One-dimensional kernel density estimation with generalized jackknife boundary corrections (Jones 1993).

Parameters:
  • x ((m,)-array) – The coordinates of m query points in the 1-dim Euclidean space.

  • data ((n,)-array) – The coordinates of n random sample points in the d-dimensional Euclidean space.

  • kern (str) – The name of the kernel function. (Default: “epanechnikov”.)

  • h (float) – The bandwidth parameter. (Default: h=None. Then the Silverman’s rule of thumb is applied; see Chen et al.(2016) for details.)

Returns:

f_hat – The corresponding kernel density estimates at m query points.

Return type:

(m,)-array

npDoseResponse.utils.RoTBWLocalPoly(Y, X, kernT='epanechnikov', kernS='epanechnikov', C_h=10, C_b=15)[source]

Compute the rule-of-thumb bandwidth selector in Eq.(A1) of Yang and Tschernig (1999).

Parameters:
  • Y ((n,)-array) – The outcomes of n observations.

  • X ((n,d+1)-array) – The first column of X is the treatment/exposure variable, while the other d columns are confounding variables of n observations.

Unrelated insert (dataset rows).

(** X21.  The result of [macd] does not depend on its [candles] argument:
    the candle fields are copied into the records given to [ema], which
    only reads [macdLine]. *)
Theorem macd_ignores_candles (candles1 candles2 : list Candle.t)
    (shortEMA longEMA : list number) (signalPeriod : Z) :
  macd candles1 shortEMA longEMA signalPeriod
  = macd candles2 shortEMA longEMA signalPeriod.
Proof.
  unfold macd, macd_signalLine. cbv zeta.
  rewrite (ema_same_prices
             (mapi (fun value i =>
                      {| candle := get candles1 (i + len longEMA - len shortEMA);
                         macdLine := value |}) (macd_macdLine shortEMA longEMA))
             (mapi (fun value i =>
                      {| candle := get candles2 (i + len longEMA - len shortEMA);
                         macdLine := value |}) (macd_macdLine shortEMA longEMA))).
  - reflexivity.
  - unfold ema_prices, mapi.
    assert (Hp : forall cs,
               map (fun c => to_number (field c key_macdLine))
                 (mapi_from (fun value i =>
                    {| candle := get cs (i + len longEMA - len shortEMA);
                       macdLine := value |}) 0 (macd_macdLine shortEMA longEMA))
               = macd_macdLine shortEMA longEMA).
    { intros cs.
      apply (macd_prices
               (fun i => get cs (i + len longEMA - len shortEMA)%Z)). }
    now rewrite !Hp.
Qed.
(** * mqtt-log-client.py: a shallow embedding and its verified properties

    The program is a callback-driven MQTT logger.  It registers two callbacks
    with a client library, prints every message to the console and appends
    one entry per message to a log file opened in append mode.

    Python values are modelled as follows.
    - [str] is a sequence of Unicode code points: [pystr := list N].
    - [bytes] is [list byte].
    - [int] is [Z]; [bool] is [bool].
    - The console is the list of the arguments of the [print] calls.
    - The log file is its text on disk, the handle's buffer and a trace of
      the operations performed on it.
    - Exceptions are threaded through a state-and-error monad.

    What the outside world does (the clock, whether the dependency can be
    imported or installed, how [connect] ends, what the event loop delivers
    and how it ends) is an oracle [Env]; theorems quantify over it.  Command
    line parsing has succeeded, console and file writes succeed, and Ctrl-C
    arrives where the program waits: inside [connect], or inside the loop
    between two deliveries, so a callback that has started runs to its
    end. *)

From Stdlib Require Import List ZArith NArith Bool Lia String Ascii.
From Stdlib.Strings Require Import Byte.
From Stdlib Require Import DecimalString.
Import ListNotations.

Local Open Scope N_scope.

(* ------------------------------------------------------------------ *)
(** ** Python strings *)

Definition pystr := list N.

(** An ASCII literal of the source, as code points. *)
Definition lit (s : string) : pystr :=
  List.map N_of_ascii (list_ascii_of_string s).

(** [str(z)] for an [int]. *)
Definition str_int (z : Z) : pystr :=
  lit (NilZero.string_of_int (Z.to_int z)).

(** [str(b)] for a [bool]. *)
Definition str_bool (b : bool) : pystr :=
  if b then lit "True" else lit "False".

(** ["-" * 60] *)
Definition separator : pystr := List.repeat 45 60.

Definition LF : N := 10.
Definition CHECK_MARK : N := 0x2713.
Definition BALLOT_X : N := 0x2717.

(* ------------------------------------------------------------------ *)
(** ** [bytes.decode('utf-8')]

    The strict decoder: shortest forms only, no surrogates, nothing above
    U+10FFFF.  [None] stands for [UnicodeDecodeError]. *)

Definition in_range (lo hi c : N) : bool := (lo <=? c) && (c <=? hi).

Definition cont (c : N) : bool := in_range 0x80 0xBF c.

Definition low6 (c : N) : N := N.land c 0x3F.

Fixpoint utf8_decode (bs : list byte) : option pystr :=
  match bs with
  | [] => Some []
  | b0 :: r0 =>
    let c0 := Byte.to_N b0 in
    if c0 <? 0x80 then option_map (cons c0) (utf8_decode r0)
    else if in_range 0xC2 0xDF c0 then
      match r0 with
      | b1 :: r1 =>
        let c1 := Byte.to_N b1 in
        if cont c1
        then option_map (cons (N.shiftl (N.land c0 0x1F) 6 + low6 c1))
                        (utf8_decode r1)
        else None
      | _ => None
      end
    else if in_range 0xE0 0xEF c0 then
      match r0 with
      | b1 :: b2 :: r2 =>
        let c1 := Byte.to_N b1 in
        let c2 := Byte.to_N b2 in
        let lo1 := if c0 =? 0xE0 then 0xA0 else 0x80 in
        let hi1 := if c0 =? 0xED then 0x9F else 0xBF in
        if in_range lo1 hi1 c1 && cont c2
        then option_map
               (cons (N.shiftl (N.land c0 0x0F) 12 + N.shiftl (low6 c1) 6
                      + low6 c2))
               (utf8_decode r2)
        else None
      | _ => None
      end
    else if in_range 0xF0 0xF4 c0 then
      match r0 with
      | b1 :: b2 :: b3 :: r3 =>
        let c1 := Byte.to_N b1 in
        let c2 := Byte.to_N b2 in
        let c3 := Byte.to_N b3 in
        let lo1 := if c0 =? 0xF0 then 0x90 else 0x80 in
        let hi1 := if c0 =? 0xF4 then 0x8F else 0xBF in
        if in_range lo1 hi1 c1 && cont c2 && cont c3
        then option_map
               (cons (N.shiftl (N.land c0 0x07) 18 + N.shiftl (low6 c1) 12
                      + N.shiftl (low6 c2) 6 + low6 c3))
               (utf8_decode r3)
        else None
      | _ => None
      end
    else None
  end.

(* ------------------------------------------------------------------ *)
(** ** [str(b)] for a [bytes] object

    Formatting a [bytes] value inside an f-string yields its literal form:
    [b'...'] with escapes, the quote switching to a double quote when the
    data holds a single quote and no double quote. *)

Definition APOS : N := 39.
Definition DQUOTE : N := 34.
Definition BACKSLASH : N := 92.

Definition hex_digit (d : N) : N :=
  if d <? 10 then 48 + d else 87 + d.

Definition repr_quote (cs : list N) : N :=
  if existsb (N.eqb APOS) cs && negb (existsb (N.eqb DQUOTE) cs)
  then DQUOTE else APOS.

Definition repr_byte (quote c : N) : pystr :=
  if (c =? quote) || (c =? BACKSLASH) then [BACKSLASH; c]
  else if c =? 9 then [BACKSLASH; 116]
  else if c =? 10 then [BACKSLASH; 110]
  else if c =? 13 then [BACKSLASH; 114]
  else if (c <? 32) || (0x7F <=? c)
       then [BACKSLASH; 120; hex_digit (c / 16); hex_digit (c mod 16)]
  else [c].

Definition bytes_repr (bs : list byte) : pystr :=
  let cs := List.map Byte.to_N bs in
  let q := repr_quote cs in
  [98; q] ++ List.flat_map (repr_byte q) cs ++ [q].

(* ------------------------------------------------------------------ *)
(** ** [datetime] and [strftime("%Y-%m-%d %H:%M:%S")] *)

Record DateTime := mkDateTime {
  year : N; month : N; day : N; hour : N; minute : N; second : N
}.

(** The ranges of a [datetime] whose year has four digits.  Below the year
    1000 the width of [%Y] depends on the platform's C library; the
    statements about the timestamp's layout are made within these ranges. *)
Definition valid_datetime (t : DateTime) : bool :=
  in_range 1000 9999 (year t) && in_range 1 12 (month t)
  && in_range 1 31 (day t) && (hour t <? 24) && (minute t <? 60)
  && (second t <? 60).

Definition dec (n : N) : pystr :=
  lit (NilZero.string_of_uint (N.to_uint n)).

(** [%0wd]: decimal, padded with zeros on the left up to width [w]. *)
Definition zero_pad (w : nat) (s : pystr) : pystr :=
  List.repeat 48 (w - List.length s) ++ s.

Definition strftime (t : DateTime) : pystr :=
  zero_pad 4 (dec (year t)) ++ lit "-" ++ zero_pad 2 (dec (month t))
  ++ lit "-" ++ zero_pad 2 (dec (day t)) ++ lit " "
  ++ zero_pad 2 (dec (hour t)) ++ lit ":" ++ zero_pad 2 (dec (minute t))
  ++ lit ":" ++ zero_pad 2 (dec (second t)).

(* ------------------------------------------------------------------ *)
(** ** Messages, connect codes and the outside world *)

(** [msg.payload]: a [bytes] object, or (the [else] branch of the
    [isinstance] test) a value that is already text. *)
Inductive Payload :=
| PBytes (b : list byte)
| PStr (s : pystr).

Record MQTTMessage := mkMessage {
  topic : pystr; qos : Z; retain : bool; payload : Payload
}.

(** The connect code handed to [on_connect]: [rc == 0] looks at its number,
    an f-string at its [str()].  For a plain [int] the two agree. *)
Record ReasonCode := mkReasonCode { rc_value : Z; rc_str : pystr }.

Definition int_rc (z : Z) : ReasonCode := mkReasonCode z (str_int z).

Record Args := mkArgs { broker : pystr; log : pystr; port : Z }.

Inductive Exc :=
| KeyboardInterrupt
| Exception (text : pystr)
| SystemExit (code : Z).

Inductive FileOp :=
| FOpen (path mode : pystr)
| FWrite (s : pystr)
| FFlush
| FClose.

Inductive ClientCall :=
| CConnect (host : pystr) (prt keepalive : Z)
| CSubscribe (filter : pystr)
| CLoopForever
| CDisconnect.
(** [Thread(target=body).start()]: the body runs detached; its effects
    are recorded where the thread is started and what it returns or
    raises never reaches the caller. *)
Definition thread_start (body : M unit) : M unit := fun w =>
  (Ret tt, snd (body (emit EvThreadStart w))).

(** [subprocess.Popen(command, cwd=cwd)] followed by [p.wait()], in the
    launch thread: the call is recorded with its arguments; whether the
    process could be created and when it exits stay inside the thread. *)
Definition popen (command : list string) (cwd : string) : M unit :=
  tell (EvPopen command cwd).

(** The loop of the [retry] package behind [@retry(tries, delay)], entered
    with [more + 1] tries left: an exception is swallowed while tries
    remain, the last one is raised again; between two attempts it logs,
    sleeps [delay] and then updates the delay by [backoff] and [jitter]. *)
Fixpoint retry_internal {A} (f : M A) (more : nat) (delay backoff jitter : Z)
  : M A := fun w =>
  match f w with
  | (Raise e, w1) =>
      match more with
      | O => (Raise e, w1)
      | S k =>
          (logging WARNING "%s, retrying in %s seconds..." ;;;
           sleep delay ;;;
           retry_internal f k (delay * backoff + jitter)%Z backoff jitter) w1
      end
  | r => r
  end.

(** [@retry(tries=t, delay=d)] for [t >= 1]; [backoff] and [jitter] keep
    the package's defaults 1 and 0. *)
Definition retry {A} (tries : nat) (delay : Z) (f : M A) : M A :=
  retry_internal f (tries - 1) delay 1 0.

(** [str(x)] on a float: the non-finite values have fixed names, the
    finite ones are rendered by [str_finite]. *)
Definition str_float (str_finite : float -> string) (x : float) : string :=
  match PrimFloat.classify x with
  | FloatClass.NaN => "nan"
  | FloatClass.PInf => "inf"
  | FloatClass.NInf => "-inf"
  | _ => str_finite x
  end.

End Py.

(** What the client takes from its libraries and from the rest of the
    package: the rendering of finite floats, UTF-8 validity of received
    bytes, the JSON parser, and the constructor of [SolverResponse]. *)
Class Runtime := {
  json : Type;
  response : Type;
  str_finite : float -> string;
  utf8_valid : string -> bool;
  parse_json : string -> option json;
  new_SolverResponse : json -> exn + response
}.

(** ** The client *)

Section Client.
Context {RT : Runtime}.

Import Py.

(** A double quote, and a quoted key: string literals of this file
    hold no quote characters. *)
Definition dq : string := String (Ascii.ascii_of_nat 34) EmptyString.
Definition quoted (s : string) : string := dq +:+ s +:+ dq.

Definition str : float -> string := str_float str_finite.

(** [float(x)] on a float. *)
Definition float_of (x : float) : float := x.

(** [text.encode()] and [data.decode()]: text is kept as its UTF-8
    bytes, so encoding changes nothing and decoding only validates. *)
Definition encode (text : string) : string := text.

  • kernT (str) – The names of kernel functions for the treatment/exposure variable and confounding variables. (Default: “epanechnikov”.)

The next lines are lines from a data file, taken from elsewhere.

Lemma foldObjects_unpin objs store :
  foldObjects x y radius vx vy objs (map unpin store)
  = map unpin (foldObjects x y radius vx vy objs store).
Proof.
  revert store. induction objs as [|obj objs IH]; intros store; simpl; [done|].
  case (is_devil_horn _); [apply IH|].
  rewrite <- IH. f_equal.
  generalize (SoftBodyObject.points obj). intros pts. revert store.
  induction pts as [|r pts IHp]; intros store; simpl; [done|].
  rewrite modifyPoint_unpin by apply foldPoint_unpin. apply IHp.
Qed.

End Manipulators.

(** C10: [crumple] and [fold] compute the same displacement whether a point
    is pinned or not: running them on the state with every pin released
    gives the result of the original run with the pins released, each
    point keeps its own flag, and a pinned point inside the radius does
    move. *)
Theorem manipulators_ignore_pins :
  (∀ Math_random s k x y radius intensity,
     crumple Math_random (unpinAll s) k x y radius intensity
     = (unpinAll (crumple Math_random s k x y radius intensity).1,
        (crumple Math_random s k x y radius intensity).2))
  ∧ (∀ s x y radius velocity,
       fold (unpinAll s) x y radius velocity = unpinAll (fold s x y radius velocity))
  ∧ (∀ Math_random x y radius intensity k p,
       Point.isPinned (crumplePoint Math_random x y radius intensity k p).1
       = Point.isPinned p)
  ∧ (∀ x y radius vx vy p,
       Point.isPinned (foldPoint x y radius vx vy p) = Point.isPinned p)
  ∧ (λ p, (Point.isPinned p, Point.x p <? 100)) <$>
      SoftBodySystem.pointStore (fold pinnedScene 90 100 220 (0, 0)) !! 0%nat = Some (true, true)
  ∧ (λ p, (Point.isPinned p, Point.x p <? 100)) <$>
      SoftBodySystem.pointStore (crumple sampleRandom pinnedScene 0 90 100 180 1.5).1 !! 0%nat
    = Some (true, true).
Proof.
  split; [|split; [|split; [|split; [|split]]]].
  - intros Math_random s k x y radius intensity. unfold crumple, unpinAll.
    destruct s; simpl. rewrite crumpleObjects_unpin.
    by destruct (crumpleObjects _ _ _ _ _ _ _ _).
  - intros s x y radius velocity. unfold fold, unpinAll.
    destruct s; simpl. by rewrite foldObjects_unpin.
  - intros. apply crumplePoint_isPinned.
  - intros. apply foldPoint_isPinned.
  - reflexivity.
  - reflexivity.
Qed.

(** ** Snapping onto a stack *)

Lemma sub_self (a : number) : finite a = true → a - a = 0.
Proof.
  intros Hfin. apply Prim2SF_inj. rewrite sub_spec. unfold finite in Hfin.
  destruct (Prim2SF a) as [sg|sg| |sg m e]; try discriminate.
  - by destruct sg.
  - unfold SF64sub, SFsub. cbv zeta. rewrite Z.sub_diag. reflexivity.
Qed.





(** ** The rigid-body loop of the tick *)

Section RigidTick.

Variable Math_sin : number -> number.
Variables (time gravity groundFriction height : number).

Local Abbreviation step := (updateBody Math_sin time gravity groundFriction height).
Local Abbreviation after := (bodyAfter Math_sin time gravity groundFriction height).
Local Abbreviation reached := (bodiesAt Math_sin time gravity groundFriction height).

Lemma animateDragon_frame t b :
  RigidBody3D.id (animateDragon Math_sin t b) = RigidBody3D.id b
  ∧ RigidBody3D.position (animateDragon Math_sin t b) = RigidBody3D.position b
  ∧ RigidBody3D.rotation (animateDragon Math_sin t b) = RigidBody3D.rotation b
  ∧ RigidBody3D.velocity (animateDragon Math_sin t b) = RigidBody3D.velocity b
  ∧ RigidBody3D.isHeld (animateDragon Math_sin t b) = RigidBody3D.isHeld b
  ∧ RigidBody3D.snapTimer (animateDragon Math_sin t b) = RigidBody3D.snapTimer b
  ∧ RigidBody3D.snapTarget (animateDragon Math_sin t b) = RigidBody3D.snapTarget b
  ∧ RigidBody3D.glow (animateDragon Math_sin t b) = RigidBody3D.glow b.
Proof.
  unfold animateDragon. case (is_dragon _); [|done].
  by destruct (RigidBody3D.dragonConfig b).
Qed.

Lemma decayGlow_frame b :
  RigidBody3D.id (decayGlow b) = RigidBody3D.id b
  ∧ RigidBody3D.position (decayGlow b) = RigidBody3D.position b
  ∧ RigidBody3D.rotation (decayGlow b) = RigidBody3D.rotation b
  ∧ RigidBody3D.velocity (decayGlow b) = RigidBody3D.velocity b
  ∧ RigidBody3D.isHeld (decayGlow b) = RigidBody3D.isHeld b
  ∧ RigidBody3D.snapTimer (decayGlow b) = RigidBody3D.snapTimer b
  ∧ RigidBody3D.snapTarget (decayGlow b) = RigidBody3D.snapTarget b
  ∧ RigidBody3D.dragonConfig (decayGlow b) = RigidBody3D.dragonConfig b.
Proof. unfold decayGlow. by case (_ <? _). Qed.

(** Decay and animation leave everything physics reads untouched. *)
Lemma prelude_frame t b :
  let b1 := decayGlow (animateDragon Math_sin t b) in
  RigidBody3D.id b1 = RigidBody3D.id b
  ∧ RigidBody3D.position b1 = RigidBody3D.position b
  ∧ RigidBody3D.rotation b1 = RigidBody3D.rotation b
  ∧ RigidBody3D.velocity b1 = RigidBody3D.velocity b
  ∧ RigidBody3D.isHeld b1 = RigidBody3D.isHeld b
  ∧ RigidBody3D.snapTimer b1 = RigidBody3D.snapTimer b
  ∧ RigidBody3D.snapTarget b1 = RigidBody3D.snapTarget b.
Proof.
  intros b1. subst b1.
  destruct (decayGlow_frame (animateDragon Math_sin t b)) as (-> & -> & -> & -> & -> & -> & -> & _).
  destruct (animateDragon_frame t b) as (-> & -> & -> & -> & -> & -> & -> & _).
  done.
Qed.

Lemma freeFall_id g f h b : RigidBody3D.id (freeFall g f h b) = RigidBody3D.id b.
Proof. unfold freeFall. cbv zeta. by case (_ <? _). Qed.

Lemma bodyAfter_id bodies i b : RigidBody3D.id (after bodies i b) = RigidBody3D.id b.
Proof.
  destruct (prelude_frame time b) as (Hid & _).
  unfold bodyAfter. cbv zeta.
  repeat (case_match; try done); rewrite ?freeFall_id; done.
Qed.

Lemma updateBody_spec bodies i b :
  bodies !! i = Some b → step bodies i = <[i := after bodies i b]> bodies.
Proof.
  intros Hi. unfold step, updateBody, bodyAfter. rewrite Hi. cbv zeta.
  assert (Hfind : ∀ t b1, RigidBody3D.id b1 = RigidBody3D.id b →
            findBody t (<[i := b1]> bodies) = findBody t bodies).
  { intros t b1 Hid. unfold findBody. generalize 0%nat.
    clear -Hi Hid. revert i Hi. induction bodies as [|c bodies IH]; intros i Hi n; [done|].
    destruct i as [|i]; simpl in *.
    - injection Hi as ->. by rewrite Hid.
    - case (String.eqb _ _); [done|]. by apply IH. }
  destruct (prelude_frame time b) as (Hid & _).
  repeat (case_match; try done); rewrite ?list_insert_insert_eq; try done;
    rewrite Hfind in * by done; congruence.
Qed.

Lemma updateBody_length bodies i : length (step bodies i) = length bodies.
Proof.
  destruct (bodies !! i) as [b|] eqn:Hi.
  - by rewrite (updateBody_spec _ _ b), length_insert.
  - unfold step, updateBody. by rewrite Hi.
Qed.

Lemma updateBody_other bodies i j : j ≠ i → step bodies i !! j = bodies !! j.
Proof.
  intros Hne. destruct (bodies !! i) as [b|] eqn:Hi.
  - rewrite (updateBody_spec _ _ b) by done. by apply list_lookup_insert_ne.
  - unfold step, updateBody. by rewrite Hi.
Qed.

Lemma updateBody_ids bodies i :
  RigidBody3D.id <$> step bodies i = RigidBody3D.id <$> bodies.
Proof.
  destruct (bodies !! i) as [b|] eqn:Hi.
  - rewrite (updateBody_spec _ _ b) by done. rewrite list_fmap_insert, bodyAfter_id.
    apply list_insert_id. by rewrite list_lookup_fmap, Hi.
  - unfold step, updateBody. by rewrite Hi.
Qed.

(** Running the loop body over the places [is]. *)
Lemma steps_other is_ bodies j :
  j ∉ is_ → foldl step bodies is_ !! j = bodies !! j.
Proof.
  revert bodies. induction is_ as [|i is_ IH]; intros bodies Hj; simpl; [done|].
  apply not_elem_of_cons in Hj as [Hne Hj].
  rewrite IH by done. by apply updateBody_other.
Qed.

Lemma steps_ids is_ bodies :
  RigidBody3D.id <$> foldl step bodies is_ = RigidBody3D.id <$> bodies.
Proof.
  revert bodies. induction is_ as [|i is_ IH]; intros bodies; simpl; [done|].
  by rewrite IH, updateBody_ids.
Qed.

Lemma findBody_ids t bodies bodies' :
  RigidBody3D.id <$> bodies = RigidBody3D.id <$> bodies' →
  findBody t bodies = findBody t bodies'.
Proof.
  unfold findBody. generalize 0%nat. revert bodies'.
  induction bodies as [|b bodies IH]; intros [|b' bodies'] n Hids; try done.
  simpl in *. injection Hids as -> Hids. case (String.eqb _ _); [done|]. by apply IH.
Qed.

  • kernS (str) – The names of kernel functions for the treatment/exposure variable and confounding variables. (Default: “epanechnikov”.)

  • C_h (float) – The scaling factors for the rule-of-thumb bandwidth parameters. (Default: C_h=7, C_b=3.)

  • C_b (float) – The scaling factors for the rule-of-thumb bandwidth parameters. (Default: C_h=7, C_b=3.)

Returns:

  • h (float) – The rule-of-thumb bandwidth parameter for the treatment/exposure variable.

  • b ((d,)-array) – The rule-of-thumb bandwidth vector for the confounding variables.